Feel like a number, I’m not a number; dammit I’m a …Rotarian

by John Borst, PP Rotary Club of Dryden, ON

In 1978, Bob Seeger, on his album “Stranger in Town” recorded the song “Feel like a Number”. The chorus went

Hey it’s me

And I feel like a number

Feel like a number

Feel like a stranger

A stranger in this land

I feel like a number

I’m not a number

I’m not a number

Dammit I’m a man

Dammit I’m a man

Well right now I want to scream Dammit I’m a Rotarian and I don’t want to be treated like I’m just a number!

Now, I know there are many American Rotarians who probably relate more to the lines:

“Feel like a stranger

A stranger in this land”,

as they debate the issue of a ban on the use of the Rotary logo related to gun shows and gun raffles by Clubs and Districts.

My beef, however, doesn’t have to do with that ban, but it does have to do with the ban on my use of the Rotary logo.

As you know, I started up a personal Rotary blog titled “Wethe4” when many Americans took exception to posts I was making at District 5550’s blog 5550Opinions.

Recently, I was told by an administrator at Rotary International that as a Rotarian I did not have the right to use the Rotary logo on my blog. As you can see from the banner above, I complied with RI’s request. He went on to say that only a blog belonging to a Club or District could use the logo. So I asked myself am I a Rotarian or just a number?

Regrettably, the issue is really much bigger and deeper than my use of the logo on a blog.

Back in 2012, as result of Rotary promoting the 25th anniversary of women being admitted to Rotary membership, I naively wrote a 5550Opinions piece on how great it would be to have a woman as president to celebrate that anniversary and posted it to Rotary’s discussion group at LinkedIn.

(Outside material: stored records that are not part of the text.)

(* ===== verification/GCDesc.v ===== *)
(** * Reading GC descriptors

    Model of [GCDescReader.h]: the descriptors the CLR keeps in front of a MethodTable say
    which words of an object are references.  The profiler reads them, and the objects,
    from raw memory of the inspected process: a word may be unreadable (the access faults)
    and the descriptor may hold anything. *)
From stdpp Require Import base list.
From S2P Require Import Prelude FaultMonad.

Definition sizeof_ptr : Z := 8.
Definition Flag_ContainsPointers : Z := 0x01000000.
Definition MaxValSerieItems : Z := 0xFFFF.

Inductive SelfTestResult := Pending | Passed | Failed.

#[export] Instance SelfTestResult_eq_dec : EqDecision SelfTestResult.
Proof. solve_decision. Defined.

(** Sanity bound on a series count. *)
Definition LooksLikeValidSeriesCount (count objectSize : Z) : bool :=
  if count =? 0 then false
  else
    let maxSeries := i64 (i64 (objectSize / sizeof_ptr) + 1) in
    let magnitude := if count <? 0 then i64 (- count) else count in
    magnitude <=? maxSeries.

(** [ValSerieItem] on a 64-bit process. *)
Definition GetNptrs (value : Z) : Z := u32 (Z.land value 0xFFFFFFFF).
Definition GetSkip (value : Z) : Z := u32 (Z.land (Z.shiftr (u64 value) 32) 0xFFFFFFFF).

Section reader.
Context {St : Type}.
(** The 8-byte word at an address; [None]: reading it faults. *)
Context (mem : Z -> option Z).

Definition read_word (a : Z) : M St Z :=
  match mem a with Some v => mret v | None => fault end.

Definition ContainsGCPointers (classID : Z) : M St bool :=
  if classID =? 0 then mret false
  else flags ← read_word classID;
       mret (negb (Z.land (u32 flags) Flag_ContainsPointers =? 0)).

Definition GetSeriesCount (classID : Z) : M St Z :=
  v ← read_word (u64 (classID - 8)); mret (i64 v).

(** One slot: read it and report a non-null reference. *)
Definition visit_slot (slot offset : Z) (callback : Z -> Z -> Z -> M St unit) : M St unit :=
  refValue ← read_word slot;
  if negb (refValue =? 0) then callback slot refValue (u32 offset) else skip.

(** Series [i], from 1. *)
Definition visit_series (classID objectAddress objectSize : Z)
    (callback : Z -> Z -> Z -> M St unit) (i : nat) : M St unit :=
  encodedSize ← read_word (u64 (classID - 8 - 16 * Z.of_nat i));
  let rangeSize := i64 (i64 encodedSize + i64 objectSize) in
  if rangeSize <=? 0 then skip
  else
    offset ← read_word (u64 (classID - 16 * Z.of_nat i));
    let offset := i64 offset in
    if (offset <? 0) || (objectSize <? u64 offset) || (objectSize <? u64 (offset + rangeSize))
    then skip
    else
      let numRefs := rangeSize / sizeof_ptr in
      for_each (seq 0 (Z.to_nat numRefs)) (fun j =>
        visit_slot (u64 (objectAddress + offset + 8 * Z.of_nat j)) (offset + 8 * Z.of_nat j)
          callback).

The reaction was, to say the least, tumultuous and went on for months until I formed a committee with International representation to write a paper and submit it to the RI Board of Directors.

What we discovered, however, was that individual Rotarians or even groups of Rotarians, like we were, could not submit a research paper to the Board of Directors for consideration. Again, only a Club or District could do such a thing. It became pretty clear, individual Rotarians are just numbers and we have no standing with Rotary what so ever. That is other than donors!

The same is true when it comes to the governance of Rotary. Rotary likes to claim it is democratic but individual Rotarians have no direct vote. The vote rests with your club. This is true at both the District and International levels. Again all individual Rotarians are placed into the context of being simply nothing more than a number.

Perhaps the most democratic forum in Rotary is the Council on Legislation. In my experience, we have even less say in the choice of our CoL representative. In my District, the Representative is chosen by the Executive Committee and not even by the full board of Directors. And it is always a pass Governor. That simply is not how representative governance should work. As far as CoL is concerned we aren’t even a number and asking us to approve the nominee at the District Conference simply makes us complicit in the farce.

This is not right! Becoming dues paying members should give a Rotarian the right to use the logo on a blog aimed 100% at Rotarians. It should give a Rotarian the right to write correspondence or make a presentation to the District and/or RI Boards of Directors. And it should give Rotarians the right to vote directly for its President or Governor. And/or to have a say in choosing a representative for the Council on Legislation.

As Bob Seeger might have put it I feel like a number, I’m not a number, Dammit I’m a …Rotarian!